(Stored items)
(** From end to end. *)
Lemma validateHeader_spec `{Hashes} `{FloatConversionOk} (dag_parents : list Z → list (list Z)) (v : blockValidator)
    (now : Z) (header : BlockHeader) (s s' : consensus) (rr : list Z) (answer : outcome headerError unit) :
  let B := HeaderHash header in
  let d := reachabilityDataStore (rt_of s) in
  dag_ok dag_parents (bv_k v) (bv_genesisHash v) (dtm_of s) (cs_headers s) →
  0 ≤ bv_k v < 255 → bv_powMax v < 2 ^ 256 →
  cs_statuses s !! B = None → B ∉ dom d → hd_parentHashes header = dag_parents B → NoDup (dag_parents B) →
  reachabilityReindexRoot (rt_of s) = Some rr → (∀ p, p ∈ dag_parents B → has_room d p rr) →
  validateHeader v now header s = (s', answer) →
  match answer with
  | Ret _ => dag_ok dag_parents (bv_k v) (bv_genesisHash v) (dtm_of s') (cs_headers s') ∧
             dom (reachabilityDataStore (rt_of s')) = {[B]} ∪ dom d ∧ cs_statuses s' !! B = Some StatusHeaderOnly ∧
             (∀ p, p ∈ dag_parents B → p ∈ dom d)
  | _ => s' = s ∨ s' = put_statuses (<[B := StatusInvalid]> (cs_statuses s)) s
  end.
Proof.
  intros B d Hok Hk Hmax Hstatus HB Hpar Hnd Hrr Hroom Hrun. unfold validateHeader in Hrun. cbv zeta in Hrun. fold B in Hrun.
  destruct (validateBeforeContext v now header s) as [s1 [validated|e|c]] eqn:Hpre; [|injection Hrun as <- <-; by left..].
  destruct (validateBeforeContext_inv v now header s s1 validated Hstatus Hpre) as (-> & s0 & Hs0 & Hiso & Hpow). fold B in Hpow, Hs0, Hiso.
  destruct (ValidateHeaderInContext v B s1) as [s2 [[]|e|c]] eqn:Hctx;
    [|injection Hrun as <- <-; destruct (marksInvalid e); [by right|by left]|injection Hrun as <- <-; by left].
  destruct (setBlockStatusAfterBlockValidation B s2) as [s3 [[]|e|c]] eqn:Hst; [|injection Hrun as <- <-; by left..].
  injection Hrun as <- <-.
  assert (cs_headers s0 !! B = Some header) as Hh by (rewrite Hs0; by apply lookup_insert_eq).
  destruct (powStage_inv v B header s0 s1 Hh Hmax Hpow) as (Hwork & Hanti & t & G' & daa' & Hset & Hghost & Hs1).
  assert (dtm_of s0 = dtm_of s) as Hdtm by (by rewrite Hs0). rewrite Hdtm, Hpar in *.
  assert (dag_parents B ≠ []) as Hsome.
  { rewrite <- Hpar. apply (isolation_parents v now header s0 s0 Hh); [|done]. fold B. intros Hg. apply HB. rewrite Hg. unfold d, rt_of.
    rewrite <- (ok_dom_ghostdag _ _ _ _ _ Hok). apply (gd_root _ _ _ _ (ok_ghostdag _ _ _ _ _ Hok)). }
  destruct (insert_relations dag_parents (bv_k v) (bv_genesisHash v) (dtm_of s) (cs_headers s) B Hok HB t Hset)
    as (Hknown & R' & -> & Hrel & HdomR & HR).
  destruct (insert_ghostdag dag_parents (bv_k v) (bv_genesisHash v) (dtm_of s) (cs_headers s) B header Hok Hk HB Hpar Hsome Hnd Hwork Hanti R' Hknown HR)
    as (p & g & Hghost' & Hblock & HG).
  assert (cs_headers s0 = <[B := header]> (cs_headers s)) as Hheaders by (by rewrite Hs0). rewrite Hheaders in Hghost.
  assert (G' = <[B := g]> (ghostdagDataStore (dt_reachabilityManager (dtm_of s)))) as -> by (simpl in Hghost; congruence).
  destruct (insert_reachability dag_parents (bv_k v) (bv_genesisHash v) (dtm_of s) (cs_headers s) B header Hok Hk HB Hpar Hsome Hnd Hwork Hanti
    p g rr R' Hknown Hblock HG Hrel HdomR HR Hrr (Hroom p (bo_parent _ _ _ _ _ _ Hblock))) as (rt' & Hadd & Hfinal & Hdom).
  destruct (contextStage_inv v B s1 s2) as (rt2 & Hadd2 & Hrt & HR2 & Hh2 & _); [|done|].
  { rewrite Hs1. apply not_elem_of_dom. simpl. exact HB. }
  assert (rt2 = rt') as -> by (rewrite Hs1 in Hadd2; change (AddBlock B (with_ghostdag (<[B := g]> (ghostdagDataStore (rt_of s))) (rt_of s)) = (rt2, Ret ())) in Hadd2; unfold rt_of in Hadd2; congruence).
  unfold setBlockStatusAfterBlockValidation, bind, get in Hst. destruct (bool_decide _); [done|]. injection Hst as <-.
  assert (dtm_of s2 = {| dt_reachabilityManager := rt'; dt_blockRelationStore := R' |}) as Hd2.
  { destruct (dtm_of s2) as [r2 rel2] eqn:E2. unfold rt_of in Hrt. rewrite E2 in Hrt. simpl in Hrt, HR2. rewrite Hs1 in HR2. simpl in HR2. by subst. }
  assert (cs_headers s2 = <[B := header]> (cs_headers s)) as Hh2' by (rewrite Hh2, Hs1; simpl; exact Hheaders).
  change (dtm_of (put_statuses _ s2)) with (dtm_of s2). unfold rt_of. change (dtm_of (put_statuses _ s2)) with (dtm_of s2).
  rewrite Hd2. simpl. rewrite Hh2'. split_and!; [done|done|by apply lookup_insert_eq|done].
Qed.

Module HeaderSafetyProps.

(** A header on the genesis block. *)
Definition sample_child : BlockHeader :=
  {| hd_version := 0; hd_parentHashes := [[0]]; hd_hashMerkleRoot := []; hd_acceptedIDMerkleRoot := []; hd_utxoCommitment := [];
     hd_timeInMilliseconds := 5; hd_bits := 0x207fffff; hd_nonce := 7 |}.
Definition sample_child_hash : list Z := @HeaderHash toy_hashes sample_child.
Definition sample_tree (x : list Z) : list (list Z) := if decide (x = sample_child_hash) then [[0]] else [].

Definition sample_rt : reachabilityManager :=
  fst (@AddBlock IntervalProps.toy_conversion [0]
    {| reachabilityDataStore := ∅; reachabilityReindexRoot := None; ghostdagDataStore := {[ [0] := emptyData ]};
       reindexSlack := defaultReindexSlack; reindexWindow := defaultReindexWindow |}).
Definition sample_dtm : dagTopologyManager :=
  {| dt_reachabilityManager := sample_rt; dt_blockRelationStore := {[ [0] := {| br_Parents := []; br_Children := [] |} ]} |}.
Definition sample_state : consensus :=
  {| cs_finality := {| fm_topology := sample_dtm; fm_finalityStore := ∅; fm_genesisHash := [0]; fm_finalityDepth := 86400 |};
     cs_headers := {[ [0] := GhostdagProps.sample_header ]};
     cs_daa := {| daa_scores := {[ [0] := 0 ]}; daa_addedBlocks := ∅ |}; cs_statuses := ∅; cs_pruningPoint := Some [0] |}.
Definition sample_validator : blockValidator :=
  {| bv_powMax := 2 ^ 255 - 1; bv_skipPoW := true; bv_genesisHash := [0]; bv_mergeSetSizeLimit := 180; bv_maxBlockParents := 10;
     bv_timestampDeviationTolerance := 132; bv_targetTimePerBlock := 1000; bv_k := 18;
     bv_difficultyManager := {| dm_genesisHash := [0]; dm_powMax := 2 ^ 255 - 1; dm_difficultyAdjustmentWindowSize := 2641;
                                dm_disableDifficultyAdjustment := true; dm_targetTimePerBlock := 1000 |};
     bv_pastMedianTimeManager := {| pm_timestampDeviationTolerance := 132; pm_genesisHash := [0] |} |}.

Lemma sample_dag_ok : dag_ok sample_tree 18 [0] sample_dtm (cs_headers sample_state) ∧
  reachabilityReindexRoot sample_rt = Some [0] ∧ dom (reachabilityDataStore sample_rt) = {[ [0] ]}.
Proof.
  destruct (@AddBlock_genesis IntervalProps.toy_conversion sample_tree
    {| reachabilityDataStore := ∅; reachabilityReindexRoot := None; ghostdagDataStore := {[ [0] := emptyData ]};
       reindexSlack := defaultReindexSlack; reindexWindow := defaultReindexWindow |} [0] emptyData) as (rt' & Hrun & Hreach & Hdom & HG & Hrr); try done.
  assert (sample_rt = rt') as E by (unfold sample_rt; by rewrite Hrun). rewrite E. split; [|done].
  assert (∀ x, x ∈ ({[ [0] ]} : gset (list Z)) → x = [0]) as H0 by (intros x; by rewrite elem_of_singleton).
  assert (dt_reachabilityManager sample_dtm = rt') as Ed by exact E.
  split; rewrite ?Ed, ?HG, ?Hdom; cbn [ghostdagDataStore].
  - done.
  - by apply genesis_ok.
  - intros x rx Hx. simpl in Hx. apply lookup_singleton_Some in Hx as [<- <-]. simpl. split_and!; [apply NoDup_nil_2|by intros ? ?%elem_of_nil..].
  - by intros x ->%H0.
  - by rewrite dom_singleton_L.
  - simpl. by rewrite dom_singleton_L.
  - intros x Hx. rewrite dom_singleton_L in Hx. apply H0 in Hx as ->. exists GhostdagProps.sample_header. split; vm_compute; reflexivity.
Qed.

Definition sample_run : consensus * outcome headerError unit :=
  @validateHeader toy_hashes IntervalProps.toy_conversion sample_validator 1000 sample_child sample_state.

Lemma sample_run_ok : dag_ok sample_tree 18 [0] (dtm_of (fst sample_run)) (cs_headers (fst sample_run)) ∧
  dom (reachabilityDataStore (rt_of (fst sample_run))) = {[sample_child_hash; [0]]}.
Proof.
  assert (snd sample_run = Ret ()) as Hret by (vm_compute; reflexivity). destruct sample_dag_ok as (Hok & Hrr & Hdom).
  destruct (@validateHeader_spec toy_hashes IntervalProps.toy_conversion IntervalProps.toy_conversion_ok sample_tree sample_validator 1000 sample_child sample_state
    (fst sample_run) [0] (Ret ())) as (Hok' & Hdom' & _).
  - exact Hok.
  - simpl. lia.
  - reflexivity.
  - apply lookup_empty.
  - change (sample_child_hash ∉ dom (reachabilityDataStore sample_rt)). rewrite Hdom, elem_of_singleton. vm_compute. discriminate.
  - vm_compute. reflexivity.
  - vm_compute. apply NoDup_singleton.
  - exact Hrr.
  - intros p Hp. left. vm_compute in Hp. apply list_elem_of_singleton in Hp as ->. vm_compute. reflexivity.
  - rewrite <- Hret. unfold sample_run. apply surjective_pairing.
  - split; [done|]. rewrite Hdom'. change (rt_of sample_state) with sample_rt. by rewrite Hdom.
Qed.

End HeaderSafetyProps.
Definition validateTransactionScripts : validating unit :=
  let* tx := gets ts_tx in scriptsLoop 0 (tx_Inputs tx) noReusedValues [].

(** [tx.Mass, err = v.transactionMass(tx)]: the mass is 0 with an error. *)
Definition populateMass (tx : DomainTransaction) : validating unit :=
  λ s, match transactionMass tx with
       | Ret mass => (put_tx (set_Mass mass) s, Ret ())
       | Fail e => (put_tx (set_Mass 0) s, Fail e)
       | Crash c => (s, Crash c)
       end.

Definition ValidateTransactionInContextAndPopulateMassAndFee (povBlockHash : hash) (selectedParentMedianTime : Z) : validating unit :=
  let* tx := gets ts_tx in
  lift_outcome (checkTransactionCoinbaseMaturity povBlockHash tx) ;;*
  let* totalSompiIn := lift_outcome (checkTransactionInputAmounts tx) in
  let* totalSompiOut := lift_outcome (checkTransactionOutputAmounts tx totalSompiIn) in
  modify (put_tx (set_Fee (GoInt.uint64 (totalSompiIn - totalSompiOut)))) ;;*
  lift_outcome (checkTransactionSequenceLock povBlockHash tx selectedParentMedianTime) ;;*
  validateTransactionScripts ;;*
  populateMass tx.
End Context.
End Validator.
End TransactionValidator.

Task directions:
Return exactly, and only, the lines above starting at the line that contains "pm_timestampDeviationTolerance := 132;" and ending at the line that contains "Hrr); try done.".

Response to the task:
     bv_pastMedianTimeManager := {| pm_timestampDeviationTolerance := 132; pm_genesisHash := [0] |} |}.

Lemma sample_dag_ok : dag_ok sample_tree 18 [0] sample_dtm (cs_headers sample_state) ∧
  reachabilityReindexRoot sample_rt = Some [0] ∧ dom (reachabilityDataStore sample_rt) = {[ [0] ]}.
Proof.
  destruct (@AddBlock_genesis IntervalProps.toy_conversion sample_tree
    {| reachabilityDataStore := ∅; reachabilityReindexRoot := None; ghostdagDataStore := {[ [0] := emptyData ]};
       reindexSlack := defaultReindexSlack; reindexWindow := defaultReindexWindow |} [0] emptyData) as (rt' & Hrun & Hreach & Hdom & HG & Hrr); try done.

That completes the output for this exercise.